First up was Barker v. Jarrell, where the mother became pregnant in 1987.  The father offered to marry her, but she declined, and the two (soon to become three) had no further contact until the mother filed a paternity suit in 2005, seeking back child support.

The father's defense of laches ran into problems.  First was the Supreme Court decision back in 1988 in Wright v. Oliver, holding that laches was available in that situation, but only if the father could show "material prejudice"; more problematically, lack of witnesses and the unfairness of suddenly incurring a multi-year retroactive obligation didn't make the cut in showing that prejudice.  Moreover, while a number of courts had held that the father's inability to form a relationship with his child might constitute such prejudice, the 9th District had previously rejected that argument.
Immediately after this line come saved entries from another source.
(** [if (scene && scene.status === 'queued') updateScene(..., { status: 'defined' })] *)
Definition revertQueued (cm : ChatMetadata) (sceneId : string) : ChatMetadata :=
  match getScene cm sceneId with
  | Some scene =>
      if bool_decide (status scene = st_queued)
      then updateScene cm sceneId (set_status st_defined) else cm
  | None => cm
  end.

(** [_processNext()] up to [await this._worker(...)]: the worker it
    starts runs to its first suspension within the same call. *)
Definition _processNext (env : Env) (w : World) : World :=
  let q := w_queue w in
  match _pending q with
  | [] => with_queue (mkQueue (_pending q) None None false 0 0) w
  | sceneId :: rest =>
      let c := length (w_controllers w) in
      let w1 :=
        with_controllers (w_controllers w ++ [false])
          (with_queue (mkQueue rest (Some sceneId) (Some c) true
                         (_batchTotal q) (_batchDone q)) w) in
      let '(ctx, outcome) := worker env (w_ctx w1) sceneId false in
      with_tasks (w_tasks w1 ++ [mkTask sceneId c (pointOf outcome)]) (with_ctx ctx w1)
  end.

(** The [catch (err)] block around [await this._worker(...)]; [None]
    when the worker returned. *)
Definition _processNext_catch (cm : ChatMetadata) (sceneId : string)
    (error : option JsError) : ChatMetadata :=
  match error with
  | Some err =>
      if isAbortError err then
        match getScene cm sceneId with
        | Some scene =>
            if bool_decide (status scene = st_summarizing)
            then updateScene cm sceneId
                   (λ s, set_lastError None (set_status st_defined s))
            else cm
        | None => cm
        end
      else cm
  | None => cm
  end.

(** [_processNext()] after [await this._worker(...)], for the call
    [task] whose worker returned ([None]) or threw. *)
Definition _processNext_resume (w : World) (task : Task) (error : option JsError)
  : World :=
  let sceneId := task_sceneId task in
  let cm := _processNext_catch (w_chatMetadata w) sceneId error in
  let q := w_queue w in
  with_timers (S (w_timers w))
    (with_queue (mkQueue (_pending q) None None (_processing q)
                   (_batchTotal q) (S (_batchDone q)))
       (with_metadata cm w)).

(** [add(sceneId)] *)
Definition add (env : Env) (w : World) (sceneId : string) : World :=
  let q := w_queue w in
  if bool_decide (sceneId ∈ _pending q) || bool_decide (_activeId q = Some sceneId)
  then w
  else
    let w1 :=
      with_metadata (updateScene (w_chatMetadata w) sceneId (set_status st_queued))
        (with_queue (mkQueue (_pending q ++ [sceneId]) (_activeId q) (_activeAbort q)
                       (_processing q) (S (_batchTotal q)) (_batchDone q)) w) in
    if negb (_processing q) then _processNext env w1 else w1.

(** [addAll(sceneIds)] *)
Definition addAll (env : Env) (w : World) (sceneIds : list string) : World :=
  let q := w_queue w in
  let w1 :=
    with_queue (mkQueue (_pending q) (_activeId q) (_activeAbort q) (_processing q)
                  (length (_pending q) + (if truthy_opt (_activeId q) then 1 else 0)) 0) w in
  fold_left (add env) sceneIds w1.

(** [this._pending.splice(idx, 1)] for [idx = indexOf(sceneId)]. *)
Fixpoint removeFirst (x : string) (l : list string) : list string :=
  match l with
  | [] => []
  | y :: rest => if decide (y = x) then rest else y :: removeFirst x rest
  end.

(** [cancel(sceneId)] *)
Definition cancel (w : World) (sceneId : string) : World :=
  let q := w_queue w in
  if bool_decide (sceneId ∈ _pending q) then
    with_metadata (revertQueued (w_chatMetadata w) sceneId)
      (with_queue (mkQueue (removeFirst sceneId (_pending q)) (_activeId q)
                     (_activeAbort q) (_processing q) (_batchTotal q)
                     (S (_batchDone q))) w)
  else if bool_decide (_activeId q = Some sceneId) then abortActive w
  else w.

(** [cancelAll()] *)
Definition cancelAll (w : World) : World :=
  let w1 := abortActive w in
  let q := w_queue w1 in
  with_metadata (fold_left revertQueued (_pending q) (w_chatMetadata w1))
    (with_queue (mkQueue [] (_activeId q) (_activeAbort q) (_processing q) 0 0) w1).

(** ** Events

    JavaScript runs one task at a time: a call into the queue from a
    handler, the settling of an awaited external call, or a timer. After
    the synchronous code of the task, the promise reactions it enabled run
    ([drain]): every worker call that has settled lets its [_processNext]
    continue. *)

Definition drainTask (st : World * list Task) (task : Task) : World * list Task :=
  let '(w, kept) := st in
  match task_point task with
  | Settled error => (_processNext_resume w task error, kept)
  | _ => (w, kept ++ [task])
  end.

Definition drain (w : World) : World :=
  let '(w', kept) := fold_left drainTask (w_tasks w) (w, []) in
  with_tasks kept w'.

Inductive Event : Type :=
  | EvAdd (sceneId : string)
  | EvAddAll (sceneIds : list string)
  | EvCancel (sceneId : string)
  | EvCancelAll
  | EvSettle (task : nat) (answer : option string + JsError)
      (* the call awaited by the worker call number [task] settles *)
  | EvTimer.
      (* a setTimeout(() => this._processNext(), 100) fires *)

(** The worker call at position [i] of the list resumed with [answer]. *)
Definition settle (env : Env) (w : World) (i : nat) (answer : option string + JsError)
  : option World :=
  match w_tasks w !! i with
  | Some task =>
      match resumeWorker env (w_ctx w) (task_sceneId task)
              (aborted w (task_signal task)) (task_point task) answer with
      | Some (ctx, outcome) =>
          Some (with_tasks
                  (<[i := mkTask (task_sceneId task) (task_signal task) (pointOf outcome)]>
                     (w_tasks w))
                  (with_ctx ctx w))
      | None => None
      end
  | None => None
  end.

(** One task of the event loop; [None] when the event cannot occur in
    [w]. *)
Definition step (env : Env) (w : World) (ev : Event) : option World :=
  match ev with
  | EvAdd sceneId => Some (drain (add env w sceneId))
  | EvAddAll sceneIds => Some (drain (addAll env w sceneIds))
  | EvCancel sceneId => Some (drain (cancel w sceneId))
  | EvCancelAll => Some (drain (cancelAll w))
  | EvSettle i answer => drain <$> settle env w i answer
  | EvTimer =>
      match w_timers w with
      | O => None
      | S k => Some (drain (_processNext env (with_timers k w)))
      end
  end.

(** A run of events. *)
Fixpoint run (env : Env) (w : World) (evs : list Event) : option World :=
  match evs with
  | [] => Some w
  | ev :: rest =>
      match step env w ev with
      | Some w' => run env w' rest
      | None => None
      end
  end.

(** [new SummarizationQueue({ worker, onUpdate })] *)
Definition newQueue : SummarizationQueue := mkQueue [] None None false 0 0.

(** A freshly loaded chat with its queue. *)
Definition initialWorld (cm : ChatMetadata) (chat : list Message) (n : nat) : World :=
  mkWorld cm chat n [] newQueue [] 0.

(** [get progress()] *)
Record Progress := mkProgress {
  current : nat;
  total : nat;
  activeId : option string;
  pendingCount : nat
}.

Definition progress (q : SummarizationQueue) : Progress :=
  mkProgress (_batchDone q + 1) (_batchTotal q) (_activeId q) (length (_pending q)).

(** ** Further functions of the data model *)

(** What [deleteScene] does to a source message: the scene leaves its
    tags, and a message left with no tag loses the tag list and its role.
    An array, even an empty one, is truthy. *)
Definition untagMessage (sceneId : string) (m : Message) : Message :=
  match extra m with
  | Some e =>
      match scene_fold_scenes e with
      | Some tags =>
          let tags' := filter (λ id, id ≠ sceneId) tags in
          if (length tags' =? 0)%nat
          then set_extra (Some (set_role None (set_scenes None e))) m
          else set_extra (Some (set_scenes (Some tags') e)) m
      | None => m
      end
  | None => m
  end.

(** The loop of [deleteScene] over the sources of the scene. *)
Definition untagSources (sceneId : string) (uuids : list string) (chat : Chat) : Chat :=
  fold_left
    (λ chat uuid,
       let idx := findMessageIndexByUUID chat uuid None in
       if decide (idx = (-1)%Z) then chat else chat_modify idx (untagMessage sceneId) chat)
    uuids chat.

(** [deleteScene(chatMetadata, chat, sceneId)] *)
Definition deleteScene (chatMetadata : ChatMetadata) (chat : Chat) (sceneId : string)
  : ChatMetadata * Chat :=
  let data := getSceneFoldData chatMetadata in
  match obj_get sceneId (scenes data) with
  | None => (with_scenes data (scenes data), chat)
  | Some scene =>
      (with_scenes data (obj_delete sceneId (scenes data)),
       untagSources sceneId (sourceMessageUUIDs scene) chat)
  end.

(** [Object.values(o)] *)
Definition values {A} (o : Obj A) : list A := o.*2.

(** The fallback loop of [findMessageIndexByUUID] when the identifier
    passed is [undefined]: [=== undefined] holds of a message without
    identifier. *)
Fixpoint linearScanUndefined (i : nat) (chat : Chat) : Z :=
  match chat with
  | [] => (-1)%Z
  | m :: rest =>
      if decide (msg_uuid m = None) then Z.of_nat i
      else linearScanUndefined (S i) rest
  end.

(** [findMessageIndexByUUID(chat, scene.sourceMessageUUIDs[0])]: the
    first element of an empty array is [undefined]. *)
Definition firstSourcePosition (chat : Chat) (scene : Scene) : Z :=
  match sourceMessageUUIDs scene with
  | uuid :: _ => findMessageIndexByUUID chat uuid None
  | [] => linearScanUndefined 0 chat
  end.

(** [Array.prototype.sort] is stable, and the comparator of
    [getScenesInOrder] compares two keys: the result is the stable sort
    by key, written as an insertion sort. [insertByKey] puts [x] in front
    of the first element whose key is not smaller. *)
Fixpoint insertByKey {A} (key : A → Z) (x : A) (l : list A) : list A :=
  match l with
  | [] => [x]
  | y :: rest =>
      if (key x <=? key y)%Z then x :: y :: rest
      else y :: insertByKey key x rest
  end.

Definition sortByKey {A} (key : A → Z) (l : list A) : list A :=
  foldr (insertByKey key) [] l.

(** [getScenesInOrder(chatMetadata, chat)] *)
Definition getScenesInOrder (chatMetadata : ChatMetadata) (chat : Chat) : list Scene :=
  let data := getSceneFoldData chatMetadata in
  sortByKey (firstSourcePosition chat) (values (scenes data)).

(** [if (idx > maxIndex) maxIndex = idx] *)
Definition raiseTo (maxIndex idx : Z) : Z :=
  if (maxIndex <? idx)%Z then idx else maxIndex.

(** The body of the loop of [getAutoStartIndex] over the scenes. *)
Definition lastSceneMessage (chat : Chat) (maxIndex : Z) (scene : Scene) : Z :=
  let maxIndex1 :=
    fold_left (λ mx uuid, raiseTo mx (findMessageIndexByUUID chat uuid None))
              (sourceMessageUUIDs scene) maxIndex in
  match summaryMessageUUID scene with
  | Some summaryUUID =>
      if truthy summaryUUID
      then raiseTo maxIndex1 (findMessageIndexByUUID chat summaryUUID None)
      else maxIndex1
  | None => maxIndex1
  end.

(** [getAutoStartIndex(chatMetadata, chat)] *)
Definition getAutoStartIndex (chatMetadata : ChatMetadata) (chat : Chat) : Z :=
  let data := getSceneFoldData chatMetadata in
  let allScenes := values (scenes data) in
  if (length allScenes =? 0)%nat then 0%Z
  else
    let maxIndex := fold_left (lastSceneMessage chat) allScenes (-1)%Z in
    if (0 <=? maxIndex)%Z then (maxIndex + 1)%Z else 0%Z.

(** ** Handlers of host events and commands *)

(** The loop of [onChatChanged] over [Object.values(data.scenes)]: a
    scene found [summarizing] or [queued] after a chat load is put in
    [error], keeping an error text it already has. *)
Definition resetStuck (scene : Scene) : Scene :=
  if bool_decide (status scene = st_summarizing) || bool_decide (status scene = st_queued)
  then
    set_lastError
      (if truthy_opt (lastError scene) then lastError scene
       else Some "Interrupted — scene was still in progress when chat reloaded")
      (set_status st_error scene)
  else scene.

(** [onChatChanged], the part that writes the metadata; it reads
    [chatMetadata.scene_fold] without creating it. *)
Definition resetStuckScenes (chatMetadata : ChatMetadata) : ChatMetadata :=
  match scene_fold chatMetadata with
  | Some data => mkChatMetadata (Some (mkData (prod_map id resetStuck <$> scenes data)
                                              (settings data)))
  | None => chatMetadata
  end.

(** The body of the loop of [onMessageSwiped]. *)
Definition markStale (scene : Scene) : Scene :=
  if bool_decide (status scene = st_completed) && negb (stale scene)
  then set_stale true scene else scene.

(** [onMessageSwiped(mesId)], on the metadata; [enabled] is
    [settings.enabled]. *)
Definition onMessageSwiped (enabled : bool) (chatMetadata : ChatMetadata) (chat : Chat)
    (mesId : Z) : ChatMetadata :=
  if negb enabled then chatMetadata
  else
    match chat_at chat mesId with
    | Some msg =>
        match extra msg with
        | Some e =>
            match scene_fold_scenes e with
            | Some sceneIds =>
                let data := getSceneFoldData chatMetadata in
                with_scenes data
                  (fold_left (λ o sceneId, obj_update sceneId markStale o) sceneIds
                     (scenes data))
            | None => chatMetadata
            end
        | None => chatMetadata
        end
    | None => chatMetadata
    end.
Not this time, though; the trial court had accepted the defense of laches, and the 9th District affirmed that by a 2-1 vote.  The appellate court noted that the father had wanted a relationship with the child, offering to provide financial support when his marriage offer was rejected.  The mother declined that, too, insisting he have no contact with the child because her own parents had threatened to cut her off if she did.  In fact, the mother had married someone else, and raised the child to believe that the husband was the father, waiting until she'd released custody of the child to the maternal grandmother and the child was almost emancipated before filing for child support.  This was too much for the court, which quoted a 4th District opinion in a case with similar facts:

The non-custodial parent is more than a mere money machine. Each parent can contribute to the well-being of a child, regardless of which one has custody. The prejudice to the custodial parent who receives no support is obvious. The prejudice to the non-custodial parent who is denied any input to the child's rearing is just as obvious.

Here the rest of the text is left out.